Work to be completed - When you reach the line with "if (t_id t =?" in the data below, begin printing lines exactly, and stop once the line with "(transactions db);" has been printed.

--- Data section Enclosed Below ---

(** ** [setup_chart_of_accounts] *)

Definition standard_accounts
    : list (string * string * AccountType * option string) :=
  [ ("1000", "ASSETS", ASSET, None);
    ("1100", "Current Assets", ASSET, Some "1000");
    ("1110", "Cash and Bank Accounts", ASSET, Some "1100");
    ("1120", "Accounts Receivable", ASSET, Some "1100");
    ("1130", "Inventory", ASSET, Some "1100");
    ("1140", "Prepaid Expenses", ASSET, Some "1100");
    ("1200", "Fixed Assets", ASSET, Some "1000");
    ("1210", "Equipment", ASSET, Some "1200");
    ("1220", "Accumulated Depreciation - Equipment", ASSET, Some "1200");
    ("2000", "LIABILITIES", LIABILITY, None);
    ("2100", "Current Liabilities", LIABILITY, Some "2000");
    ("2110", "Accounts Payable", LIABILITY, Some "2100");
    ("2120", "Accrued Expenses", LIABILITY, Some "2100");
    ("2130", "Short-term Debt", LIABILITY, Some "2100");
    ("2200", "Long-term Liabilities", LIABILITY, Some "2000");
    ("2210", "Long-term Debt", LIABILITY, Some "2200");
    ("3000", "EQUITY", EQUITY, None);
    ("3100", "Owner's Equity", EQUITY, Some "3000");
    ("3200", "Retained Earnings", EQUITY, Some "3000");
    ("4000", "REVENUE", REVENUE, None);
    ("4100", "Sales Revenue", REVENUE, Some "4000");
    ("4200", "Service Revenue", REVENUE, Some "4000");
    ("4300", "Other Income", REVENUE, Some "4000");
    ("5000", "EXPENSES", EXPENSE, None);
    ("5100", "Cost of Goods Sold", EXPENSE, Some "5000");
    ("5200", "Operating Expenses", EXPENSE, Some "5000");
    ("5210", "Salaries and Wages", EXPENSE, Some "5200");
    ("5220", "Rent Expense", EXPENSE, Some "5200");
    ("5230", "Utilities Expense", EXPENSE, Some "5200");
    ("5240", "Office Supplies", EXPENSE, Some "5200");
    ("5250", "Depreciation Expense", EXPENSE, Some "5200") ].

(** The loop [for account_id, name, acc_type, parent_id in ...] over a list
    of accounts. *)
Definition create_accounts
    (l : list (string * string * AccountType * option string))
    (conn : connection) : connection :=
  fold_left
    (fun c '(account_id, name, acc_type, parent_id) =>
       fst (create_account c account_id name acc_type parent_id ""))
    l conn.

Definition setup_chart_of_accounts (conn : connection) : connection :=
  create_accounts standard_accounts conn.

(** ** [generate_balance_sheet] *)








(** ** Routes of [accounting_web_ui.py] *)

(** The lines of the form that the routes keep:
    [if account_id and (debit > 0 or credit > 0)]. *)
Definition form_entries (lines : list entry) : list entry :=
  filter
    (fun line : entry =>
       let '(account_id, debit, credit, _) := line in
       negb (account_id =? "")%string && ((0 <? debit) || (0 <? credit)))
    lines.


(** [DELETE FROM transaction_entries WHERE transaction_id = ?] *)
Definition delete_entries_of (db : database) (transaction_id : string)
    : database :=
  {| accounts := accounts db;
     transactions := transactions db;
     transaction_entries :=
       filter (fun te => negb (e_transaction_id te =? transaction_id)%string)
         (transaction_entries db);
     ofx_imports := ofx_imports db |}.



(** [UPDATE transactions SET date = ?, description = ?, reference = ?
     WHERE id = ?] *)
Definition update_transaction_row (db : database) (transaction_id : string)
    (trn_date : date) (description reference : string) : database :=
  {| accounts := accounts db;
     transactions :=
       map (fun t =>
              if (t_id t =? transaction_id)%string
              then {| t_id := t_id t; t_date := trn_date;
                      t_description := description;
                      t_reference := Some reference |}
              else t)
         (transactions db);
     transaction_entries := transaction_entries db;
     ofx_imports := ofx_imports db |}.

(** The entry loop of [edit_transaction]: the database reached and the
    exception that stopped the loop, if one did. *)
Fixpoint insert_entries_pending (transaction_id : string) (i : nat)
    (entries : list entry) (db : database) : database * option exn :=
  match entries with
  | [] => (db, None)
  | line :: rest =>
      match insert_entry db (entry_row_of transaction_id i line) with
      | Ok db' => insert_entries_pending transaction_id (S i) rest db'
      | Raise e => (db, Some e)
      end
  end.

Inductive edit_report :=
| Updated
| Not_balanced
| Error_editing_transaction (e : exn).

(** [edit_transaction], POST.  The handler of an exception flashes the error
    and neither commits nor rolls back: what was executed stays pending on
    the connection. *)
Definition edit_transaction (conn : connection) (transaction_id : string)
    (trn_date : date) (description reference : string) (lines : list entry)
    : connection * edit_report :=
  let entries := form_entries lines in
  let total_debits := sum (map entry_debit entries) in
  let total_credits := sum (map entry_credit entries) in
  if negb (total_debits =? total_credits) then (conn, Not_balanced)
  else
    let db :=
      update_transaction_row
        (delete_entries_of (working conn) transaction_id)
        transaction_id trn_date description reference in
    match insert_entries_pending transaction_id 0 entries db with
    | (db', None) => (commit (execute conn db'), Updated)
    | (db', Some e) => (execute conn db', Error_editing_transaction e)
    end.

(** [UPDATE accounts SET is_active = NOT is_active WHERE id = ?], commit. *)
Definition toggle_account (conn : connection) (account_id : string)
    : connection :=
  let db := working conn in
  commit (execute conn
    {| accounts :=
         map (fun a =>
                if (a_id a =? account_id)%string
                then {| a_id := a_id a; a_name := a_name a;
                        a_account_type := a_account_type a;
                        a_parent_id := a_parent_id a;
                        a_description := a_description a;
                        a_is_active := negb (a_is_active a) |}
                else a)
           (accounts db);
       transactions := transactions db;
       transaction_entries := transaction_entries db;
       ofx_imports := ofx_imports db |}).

--- End of Enclosed Data section ---

Response to the exercise -
              if (t_id t =? transaction_id)%string
              then {| t_id := t_id t; t_date := trn_date;
                      t_description := description;
                      t_reference := Some reference |}
              else t)
         (transactions db);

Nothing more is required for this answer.